Using the entries below, write out the line with "q) = name q.", the line with "- rewrite <- (contains_char_strip", and every line in between, exactly as each is written.
===== DATA IN THIS EXERCISE
Lemma parse_ignores_padding_witness :
  (forallb isspace (py "  ") = true /\ forallb isspace (py " ") = true)
  /\ parse (py "  " ++ py "main.App" ++ py " ") = parse (py "main.App").
Proof.
  split; [split; reflexivity|].
  apply parse_ignores_padding; reflexivity.
Defined.

(** X4. Before it splits, [parse] rejects a blank input and an input
    without a dot, quoting the trimmed input in the second message; it
    never raises anything but [InvalidQualifiedNameError]. *)
Theorem parse_rejects_blank_and_dotless s :
  (strip s = [] ->
   parse s = Raise (InvalidQualifiedNameError (py "Qualified name cannot be empty")))
  /\ (strip s <> [] -> contains_char dot s = false ->
      parse s = Raise (InvalidQualifiedNameError
                         (py "Qualified name must contain at least one '.' separator, got '"
                            ++ strip s ++ py "'")))
  /\ (forall e, parse s = Raise e -> exists msg, e = InvalidQualifiedNameError msg).
Proof.
  repeat split.
  - intros H. unfold parse. now rewrite bool_decide_eq_true_2.
  - intros H D. unfold parse. rewrite bool_decide_eq_false_2 by exact H.
    now rewrite contains_char_strip, D.
  - apply parse_Raise_inv.
Qed.

Lemma parse_rejects_blank_and_dotless_witness :
  (strip (py " NoPackage ") <> [] /\ contains_char dot (py " NoPackage ") = false)
  /\ parse (py " NoPackage ")
     = Raise (InvalidQualifiedNameError
                (py "Qualified name must contain at least one '.' separator, got 'NoPackage'")).
Proof.
  split; [split; [vm_compute; discriminate | reflexivity]|].
  apply (proj1 (proj2 (parse_rejects_blank_and_dotless (py " NoPackage "))));
    [vm_compute; discriminate | reflexivity].
Defined.

(** X5. A parsed name never contains a dot, the input did contain one,
    and both components are non-empty and free of surrounding
    whitespace. *)
Theorem parse_Ok_components s q :
  parse s = Ok q ->
  contains_char dot s = true
  /\ contains_char dot (name q) = false
  /\ package q <> [] /\ name q <> []
  /\ strip (package q) = package q /\ strip (name q) = name q.
Proof.
  intros H. apply parse_Ok_split in H as (pre & post & E & D & Hp & Hn & ->).
  cbn [package name]. repeat split; auto using strip_idem.
  - rewrite <- (contains_char_strip dot s) by reflexivity.
    rewrite E, contains_char_app.
    replace (contains_char dot (dot :: post)) with true by reflexivity.
    apply orb_true_r.
  - now rewrite contains_char_strip.
Qed.

Lemma parse_Ok_components_witness :
  let q := mk (py "a.b") (py "c") in
  parse (py " a.b. c") = Ok q /\ contains_char dot (name q) = false.
Proof.
  cbv zeta.
  assert (H : parse (py " a.b. c") = Ok (mk (py "a.b") (py "c")))
    by (vm_compute; reflexivity).
  split; [exact H|].
  apply (parse_Ok_components _ _ H).
Defined.

(** X6. The string form of a parsed name parses back to the same name. *)
Theorem parse_str_of_parsed s q :
  parse s = Ok q -> parse (__str__ q) = Ok q.
Proof.
  intros H. apply parse_Ok_split in H as (pre & post & E & D & Hp & Hn & ->).
  unfold __str__. cbn [package name].
  change (py "." ++ strip post) with (dot :: strip post).
  rewrite (parse_at_last_dot _ (strip pre) (strip post)).
  - rewrite new_trims, !strip_idem.
    now rewrite !bool_decide_eq_false_2 by assumption.
  - apply strip_qualified; auto using strip_idem.
  - now rewrite contains_char_strip.
Qed.

Lemma parse_str_of_parsed_witness :
  let q := mk (py "a.b") (py "c") in
  parse (py " a.b. c") = Ok q /\ parse (__str__ q) = Ok q.
Proof.
  cbv zeta.
  assert (H : parse (py " a.b. c") = Ok (mk (py "a.b") (py "c")))
    by (vm_compute; reflexivity).
  split; [exact H|].
  apply (parse_str_of_parsed _ _ H).
Defined.

(** X7. A dot inside the name is accepted by the constructor but moves
    the split: parsing the string form of [QualifiedName(p, a.b)] gives
    package [p.a] and name [b], not the original. *)
Theorem dotted_name_shifts_split (p a b : str) :
  p <> [] -> strip p = p -> a <> [] -> strip a = a ->
  b <> [] -> strip b = b -> contains_char dot b = false ->
  new p (a ++ dot :: b) = Ok (mk p (a ++ dot :: b))
  /\ parse (__str__ (mk p (a ++ dot :: b))) = Ok (mk (p ++ dot :: a) b)
  /\ mk (p ++ dot :: a) b <> mk p (a ++ dot :: b).
Proof.
  intros Hp Sp Ha Sa Hb Sb D.
  assert (Sab : strip (a ++ dot :: b) = a ++ dot :: b)
    by now apply strip_qualified.
  assert (Spa : strip (p ++ dot :: a) = p ++ dot :: a)
    by now apply strip_qualified.
  repeat split.
  - rewrite new_trims, Sp, Sab.
    rewrite !bool_decide_eq_false_2; [reflexivity | | assumption].
    intros E. destruct a; discriminate E.
  - unfold __str__. cbn [package name].
    change (py "." ++ a ++ dot :: b) with (dot :: a ++ dot :: b).
    replace (p ++ dot :: a ++ dot :: b) with ((p ++ dot :: a) ++ dot :: b)
      by now rewrite <- app_assoc.
    rewrite (parse_at_last_dot _ (p ++ dot :: a) b).
    + rewrite new_trims, Spa, Sb.
      rewrite !bool_decide_eq_false_2; [reflexivity | assumption |].
      intros E. destruct p; discriminate E.
    + apply strip_qualified; auto. intros E. destruct p; discriminate E.
    + exact D.
  - intros E. injection E as E1 E2.
    apply (f_equal (@length _)) in E2. rewrite length_app in E2.
    simpl in E2. lia.
Qed.

Lemma dotted_name_shifts_split_witness :
  parse (__str__ (mk (py "a") (py "b.c"))) = Ok (mk (py "a.b") (py "c")).
Proof.
  apply (dotted_name_shifts_split (py "a") (py "b") (py "c"));
    try reflexivity; vm_compute; discriminate.
Defined.

End qualified_name_more.

(** ** More on [ConfidenceScore] *)

Section float_order_more.
Import pyfloat.
Implicit Types x y z : float.

Lemma SFcompare_Eq_l x y z :
  SFcompare x y = Some Eq -> SFcompare y z = SFcompare x z.
Proof.
  destruct x as [[]|[]| |[] mx ex], y as [[]|[]| |[] my ey]; simpl;
    intros H; try discriminate H; try reflexivity;
    injection H as H;
    change (Pos.compare_cont Eq) with Pos.compare in *;
    destruct (Z.compare_spec ex ey); try discriminate H;
    destruct (Pos.compare_spec mx my); try discriminate H;
    subst; reflexivity.
Qed.

Lemma SFcompare_Eq_sym x y :
  SFcompare x y = Some Eq -> SFcompare y x = Some Eq.
Proof. intros H. now rewrite (SFcompare_antisym _ _ _ H). Qed.

Lemma SFcompare_total x y :
  is_nan x = false -> is_nan y = false -> exists r, SFcompare x y = Some r.
Proof.
  destruct x as [[]|[]| |[] mx ex], y as [[]|[]| |[] my ey]; simpl;
    intros; try discriminate; eauto.
Qed.

Lemma float_le_not_nan x y :
  le x y = true -> is_nan x = false /\ is_nan y = false.
Proof.
  unfold le, SFleb. destruct x, y; simpl; try discriminate; auto.
Qed.

Lemma float_lt_le x y : lt x y = true -> le x y = true.
Proof.
  unfold lt, le, SFltb, SFleb.
  destruct (SFcompare x y) as [[]|]; try discriminate; reflexivity.
Qed.

Lemma float_not_lt_le x y :
  is_nan x = false -> is_nan y = false -> lt x y = false -> le y x = true.
Proof.
  intros Hx Hy. destruct (SFcompare_total x y Hx Hy) as [r E].
  unfold lt, le, SFltb, SFleb. rewrite E, (SFcompare_antisym _ _ _ E).
  destruct r; simpl; congruence.
Qed.

Lemma float_le_lt_trans x y z :
  le x y = true -> lt y z = true -> lt x z = true.
Proof.
  unfold le, SFleb. destruct (SFcompare x y) as [[]|] eqn:E; try discriminate;
    intros _ H.
  - unfold lt, SFltb in *. now rewrite <- (SFcompare_Eq_l _ _ z E).
  - apply (float_lt_trans x y z); [|exact H].
    unfold lt, SFltb. now rewrite E.
Qed.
==========
YOUR SOLUTION:
  /\ strip (package q) = package q /\ strip (name q) = name q.
Proof.
  intros H. apply parse_Ok_split in H as (pre & post & E & D & Hp & Hn & ->).
  cbn [package name]. repeat split; auto using strip_idem.
  - rewrite <- (contains_char_strip dot s) by reflexivity.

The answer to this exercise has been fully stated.